[Stored data]
(* ===== verification/WorkBudget.v ===== *)
(** * Work budgets of a WebSocket (realtime/ws_abuse_control.py)

    A socket has a bucket of tokens for the commands it sends and one for the
    rows of history it asks for.  Seconds and tokens are Python floats in the
    code; they are exact rationals here, rounding is not modelled. *)

From S2P Require Import Prelude.
From Stdlib Require Import QArith Qround Qminmax Lqa.
Local Open Scope Q_scope.

Record TokenBucket := MkTokenBucket {
  capacity : Q;
  refill_per_second : Q;
  tokens : Q;
  updated_at : Q
}.

(** [__post_init__]: a new bucket is full. *)
Definition new_bucket (cap rate now : Q) : TokenBucket := MkTokenBucket cap rate cap now.

(** [consume] at the instant [now]: the seconds to wait when it refuses. *)
Definition consume (b : TokenBucket) (cost now : Q) : option Z * TokenBucket :=
  let elapsed := Qmax 0 (now - updated_at b) in
  let available := Qmin (capacity b) (tokens b + elapsed * refill_per_second b) in
  if Qle_bool cost available
  then (None, MkTokenBucket (capacity b) (refill_per_second b) (available - cost) now)
  else (Some (Z.max 1 (Qceiling ((cost - available) / refill_per_second b))),
        MkTokenBucket (capacity b) (refill_per_second b) available now).

Definition COMMAND_COSTS (command_type : string) : option Z :=
  if decide (command_type ∈ ["ping"; "auth"; "sync"; "invalid"; "unsupported"]) then Some 1%Z
  else if decide (command_type ∈ ["seen"; "unsubscribe"]) then Some 3%Z
  else if decide (command_type ∈ ["subscribe"; "resume"]) then Some 10%Z
  else None.

Record WebSocketWorkBudget := MkWorkBudget { commands_ : TokenBucket; history_ : TokenBucket }.

Definition new_budget (command_capacity : Z) (command_refill : Q) (history_capacity : Z) (history_refill now : Q) : WebSocketWorkBudget :=
  MkWorkBudget (new_bucket (inject_Z command_capacity) command_refill now)
    (new_bucket (inject_Z history_capacity) history_refill now).

Definition command_cost (command_type : string) : Z := default 1%Z (COMMAND_COSTS command_type).

Definition charge_command (b : WebSocketWorkBudget) (command_type : string) (now : Q) : option Z * WebSocketWorkBudget :=
  let '(r, c) := consume (commands_ b) (inject_Z (command_cost command_type)) now in (r, MkWorkBudget c (history_ b)).

Definition reserve_history_rows (b : WebSocketWorkBudget) (maximum_rows : Z) (now : Q) : option Z * WebSocketWorkBudget :=
  if (maximum_rows <=? 0)%Z then (None, b)
  else let '(r, h) := consume (history_ b) (inject_Z maximum_rows) now in (r, MkWorkBudget (commands_ b) h).

(** ** What a bucket lets through *)

(** A bucket holds at most its capacity, and never a debt. *)
Definition bucket_ok (b : TokenBucket) : Prop :=
  0 <= tokens b <= capacity b /\ 0 < refill_per_second b.

Lemma consume_cases b cost now :
  exists available, available == Qmin (capacity b) (tokens b + Qmax 0 (now - updated_at b) * refill_per_second b) /\
  ((cost <= available /\ consume b cost now = (None, MkTokenBucket (capacity b) (refill_per_second b) (available - cost) now))
   \/ (available < cost /\ exists n, consume b cost now = (Some n, MkTokenBucket (capacity b) (refill_per_second b) available now)
       /\ (1 <= n)%Z /\ (cost - available) / refill_per_second b <= inject_Z n)).
Proof.
  unfold consume. set (available := Qmin _ _). exists available. split; [reflexivity|].
  destruct (Qle_bool cost available) eqn:E; [left|right].
  - split; [by apply Qle_bool_iff|done].
  - split; [apply Qnot_le_lt; intros Hle; apply Qle_bool_iff in Hle; congruence|].
    eexists. split; [reflexivity|]. split; [lia|]. eapply Qle_trans; [apply Qle_ceiling|]. rewrite <-Zle_Qle. lia.
Qed.

Lemma consume_keeps_rate b cost now r b' :
  consume b cost now = (r, b') -> capacity b' = capacity b /\ refill_per_second b' = refill_per_second b /\ updated_at b' = now.
Proof. unfold consume. destruct (Qle_bool _ _); by intros [= <- <-]. Qed.

Lemma elapsed_nonneg now b : 0 < refill_per_second b -> 0 <= Qmax 0 (now - updated_at b) * refill_per_second b.
Proof. intros Hr. apply Qmult_le_0_compat; [apply Q.le_max_l|lra]. Qed.

(** One call: the tokens never exceed what was there plus what has flowed in. *)
Lemma bucket_consume_ok b cost now r b' :
  bucket_ok b -> 0 <= cost -> consume b cost now = (r, b') ->
  bucket_ok b' /\ tokens b' + match r with None => cost | Some _ => 0 end
    <= tokens b + Qmax 0 (now - updated_at b) * refill_per_second b.
Proof.
  intros [[H0 H1] Hr] Hc E. pose proof (elapsed_nonneg now b Hr) as He.
  destruct (consume_cases b cost now) as (a & Ha & [[Hle E']|(Hlt & n & E' & _)]); rewrite E' in E; injection E as <- <-;
    unfold bucket_ok; cbn [tokens capacity refill_per_second];
    pose proof (Q.le_min_l (capacity b) (tokens b + Qmax 0 (now - updated_at b) * refill_per_second b)) as Hm1;
    pose proof (Q.le_min_r (capacity b) (tokens b + Qmax 0 (now - updated_at b) * refill_per_second b)) as Hm2;
    rewrite <-Ha in Hm1, Hm2.
  - split_and!; lra.
  - assert (0 <= a) by (rewrite Ha; apply Q.min_glb; lra). split_and!; lra.
Qed.

(** A run of calls, each at its instant: what they admitted. *)
Fixpoint consume_all (b : TokenBucket) (calls : list (Q * Q)) : Q * TokenBucket :=
  match calls with
  | [] => (0, b)
  | (cost, now) :: calls =>
      let '(r, b) := consume b cost now in
      let '(total, b) := consume_all b calls in
      (match r with None => cost | Some _ => 0 end + total, b)
  end.

(** Instants that do not go backwards, from [t] on. *)
Fixpoint instants_from (t : Q) (calls : list (Q * Q)) : Prop :=
  match calls with
  | [] => True
  | (cost, now) :: calls => t <= now /\ 0 <= cost /\ instants_from now calls
  end.

Lemma consume_all_bound b calls total b' :
  bucket_ok b -> instants_from (updated_at b) calls -> consume_all b calls = (total, b') ->
  bucket_ok b' /\ tokens b' + total <= tokens b + (updated_at b' - updated_at b) * refill_per_second b.
Proof.
  revert b total. induction calls as [|[cost now] calls IH]; intros b total Hb Hi E; cbn [consume_all] in E.
  - injection E as <- <-. split; [done|]. lra.
  - destruct Hi as (Ht & Hc & Hi). destruct (consume b cost now) as [r b1] eqn:E1.
    destruct (consume_all b1 calls) as [total1 b2] eqn:E2. injection E as <- <-.
    destruct (bucket_consume_ok _ _ _ _ _ Hb Hc E1) as [Hb1 H1].
    destruct (consume_keeps_rate _ _ _ _ _ E1) as (_ & Er & Eu).
    rewrite <-Eu in Hi. destruct (IH b1 total1 Hb1 Hi E2) as [Hb2 H2]. split; [done|].
    rewrite Er, Eu in H2. rewrite (Q.max_r 0 (now - updated_at b)) in H1 by lra. lra.
Qed.

(** ** Waiting as told *)

Lemma retry_suffices b cost now n b1 later :
  bucket_ok b -> cost <= capacity b -> consume b cost now = (Some n, b1) -> now + inject_Z n <= later ->
  (consume b1 cost later).1 = None.
Proof.
  intros [[H0 H1] Hr] Hcap E Hl.
  destruct (consume_cases b cost now) as (a & Ha & [[Hle E']|(Hlt & m & E' & Hm & Hwait)]); rewrite E' in E; [done|].
  injection E as <- <-. destruct (consume_cases (MkTokenBucket (capacity b) (refill_per_second b) a now) cost later)
    as (a' & Ha' & [[Hle E2]|(Hlt' & n' & E2 & _)]); rewrite E2; [done|]. exfalso.
  cbn [capacity refill_per_second tokens updated_at] in Ha'. apply (Qlt_not_le _ _ Hlt'). rewrite Ha'. apply Q.min_glb; [done|].
  assert (Hn : 1 <= inject_Z m) by (change 1 with (inject_Z 1); by rewrite <-Zle_Qle).
  rewrite Q.max_r by lra.
  assert (Hk : cost - a <= inject_Z m * refill_per_second b).
  { apply (Qmult_le_compat_r _ _ (refill_per_second b)) in Hwait; [|lra].
    assert (Ef : (cost - a) / refill_per_second b * refill_per_second b == cost - a) by (field; lra).
    by rewrite Ef in Hwait. }
  assert (Hk2 : inject_Z m * refill_per_second b <= (later - now) * refill_per_second b) by (apply Qmult_le_compat_r; lra).
  lra.
Qed.

(** The budgets the configuration allows: every command fits into a full bucket. *)
Lemma command_cost_bounds command_type : (1 <= command_cost command_type <= 10)%Z.
Proof. unfold command_cost, COMMAND_COSTS. repeat case_decide; cbn; lia. Qed.

(** The commands of one socket, each at its instant: the work they admitted. *)
Fixpoint charge_all (b : WebSocketWorkBudget) (calls : list (string * Q)) : Z * WebSocketWorkBudget :=
  match calls with
  | [] => (0%Z, b)
  | (command_type, now) :: calls =>
      let '(r, b) := charge_command b command_type now in
      let '(total, b) := charge_all b calls in
      ((match r with None => command_cost command_type | Some _ => 0 end + total)%Z, b)
  end.

Definition costs (calls : list (string * Q)) : list (Q * Q) := (fun c => (inject_Z (command_cost c.1), c.2)) <$> calls.

Lemma charge_all_consumes b calls total b' :
  charge_all b calls = (total, b') -> exists q, consume_all (commands_ b) (costs calls) = (q, commands_ b') /\ q == inject_Z total.
Proof.
  revert b total. induction calls as [|[c now] calls IH]; intros b total E; cbn [charge_all] in E.
  - injection E as <- <-. by exists 0.
  - unfold charge_command in E. unfold costs. rewrite fmap_cons. cbn [consume_all fst snd]. fold (costs calls).
    destruct (consume (commands_ b) _ now) as [r b1]. destruct (charge_all _ calls) as [t2 b2] eqn:E2. injection E as <- <-.
    destruct (IH _ _ E2) as (q & Eq & Hq). cbn [commands_] in Eq. rewrite Eq. eexists. split; [reflexivity|].
    rewrite Hq. destruct r; by rewrite inject_Z_plus.
Qed.

(** The instants of a socket's commands, none before its budget was made. *)
Fixpoint in_order (t : Q) (calls : list (string * Q)) : Prop :=
  match calls with
  | [] => True
  | (_, now) :: calls => t <= now /\ in_order now calls
  end.

Lemma in_order_costs t calls : in_order t calls -> instants_from t (costs calls).
Proof.
  revert t. induction calls as [|[c now] calls IH]; intros t; [done|]. cbn. intros [Ht Hc]. split_and!; [done| |by apply IH].
  change 0 with (inject_Z 0). rewrite <-Zle_Qle. pose proof (command_cost_bounds c). lia.
Qed.

(** The ranges the settings are validated against. *)
Definition budget_settings_ok (cap : Z) (rate : Q) : Prop := (10 <= cap)%Z /\ 0 < rate.

Lemma new_bucket_ok cap rate now : (0 <= cap)%Z -> 0 < rate -> bucket_ok (new_bucket (inject_Z cap) rate now).
Proof.
  intros Hc Hr. unfold bucket_ok, new_bucket. cbn. split_and!; [|apply Qle_refl|done].
  change 0 with (inject_Z 0). by rewrite <-Zle_Qle.
Qed.

(** C40. Whatever a client sends, and whenever, the work its socket was admitted
    for by the instant of its last command is at most the capacity of the
    command bucket plus what flowed into it since the socket was opened. *)
Theorem admitted_work_is_bounded (cap hcap : Z) (rate hrate t0 : Q) calls total b' :
  budget_settings_ok cap rate -> in_order t0 calls ->
  charge_all (new_budget cap rate hcap hrate t0) calls = (total, b') ->
  inject_Z total <= inject_Z cap + (updated_at (commands_ b') - t0) * rate.
Proof.
  intros [Hc Hr] Ho E. destruct (charge_all_consumes _ _ _ _ E) as (q & Eq & Hq).
  destruct (consume_all_bound _ _ _ _ (new_bucket_ok cap rate t0 ltac:(lia) Hr) (in_order_costs _ _ Ho) Eq) as [[[H0 _] _] Hb].
  cbn [tokens updated_at refill_per_second new_bucket] in Hb. lra.
Qed.

Lemma admitted_work_is_bounded_witness : exists b',
  charge_all (new_budget 10 1 300 5 0) [("subscribe", 1); ("resume", 2); ("seen", 4); ("ping", 5)] = (14%Z, b')
  /\ inject_Z 14 <= inject_Z 10 + (updated_at (commands_ b') - 0) * 1.
Proof.
  eexists. split; [vm_compute; reflexivity|].
  refine (admitted_work_is_bounded 10 300 1 5 0 [("subscribe", 1); ("resume", 2); ("seen", 4); ("ping", 5)] 14 _ _ _ _).
  - split; [lia|reflexivity].
  - cbn. repeat split; unfold Qle; cbn; lia.
  - vm_compute. reflexivity.
Defined.

(** No command is refused for ever: a socket refused with [retry_after]
    seconds that stays silent that long is admitted, at any state its budget
    can be in. *)
Theorem waiting_as_told_is_enough (b : WebSocketWorkBudget) command_type now n b1 later :
  bucket_ok (commands_ b) -> 10 <= capacity (commands_ b) ->
  charge_command b command_type now = (Some n, b1) -> now + inject_Z n <= later ->
  (charge_command b1 command_type later).1 = None.
Proof.
  intros Hb Hc E Hl. unfold charge_command in *. destruct (consume (commands_ b) _ now) as [r c1] eqn:E1. injection E as -> <-.
  cbn [commands_].
  assert (Hcost : inject_Z (command_cost command_type) <= capacity (commands_ b)).
  { eapply Qle_trans; [|exact Hc]. change 10 with (inject_Z 10). rewrite <-Zle_Qle. by destruct (command_cost_bounds command_type). }
  pose proof (retry_suffices _ _ _ _ _ later Hb Hcost E1 Hl) as Hr. by destruct (consume c1 _ later).
Qed.

Lemma waiting_as_told_is_enough_witness : exists b1,
  charge_command (MkWorkBudget (MkTokenBucket 60 (1#2) 7 0) (new_bucket 300 5 0)) "subscribe" 1 = (Some 5%Z, b1)
  /\ (charge_command b1 "subscribe" 6).1 = None.
Proof.
  eexists. split; [vm_compute; reflexivity|].
  refine (waiting_as_told_is_enough (MkWorkBudget (MkTokenBucket 60 (1#2) 7 0) (new_bucket 300 5 0)) "subscribe" 1 5 _ 6 _ _ _ _).
  - repeat split; unfold Qle, Qlt; cbn; lia.
  - unfold Qle; cbn; lia.
  - vm_compute. reflexivity.
  - unfold Qle; cbn; lia.
Defined.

YOUR OBJECTIVE:
Only the lines above from the line with "injection E as <- <-. destruct" to the line with "as (a' & Ha'", those two lines included, should be reproduced exactly.

EXERCISE OUTPUT:
  injection E as <- <-. destruct (consume_cases (MkTokenBucket (capacity b) (refill_per_second b) a now) cost later)
    as (a' & Ha' & [[Hle E2]|(Hlt' & n' & E2 & _)]); rewrite E2; [done|]. exfalso.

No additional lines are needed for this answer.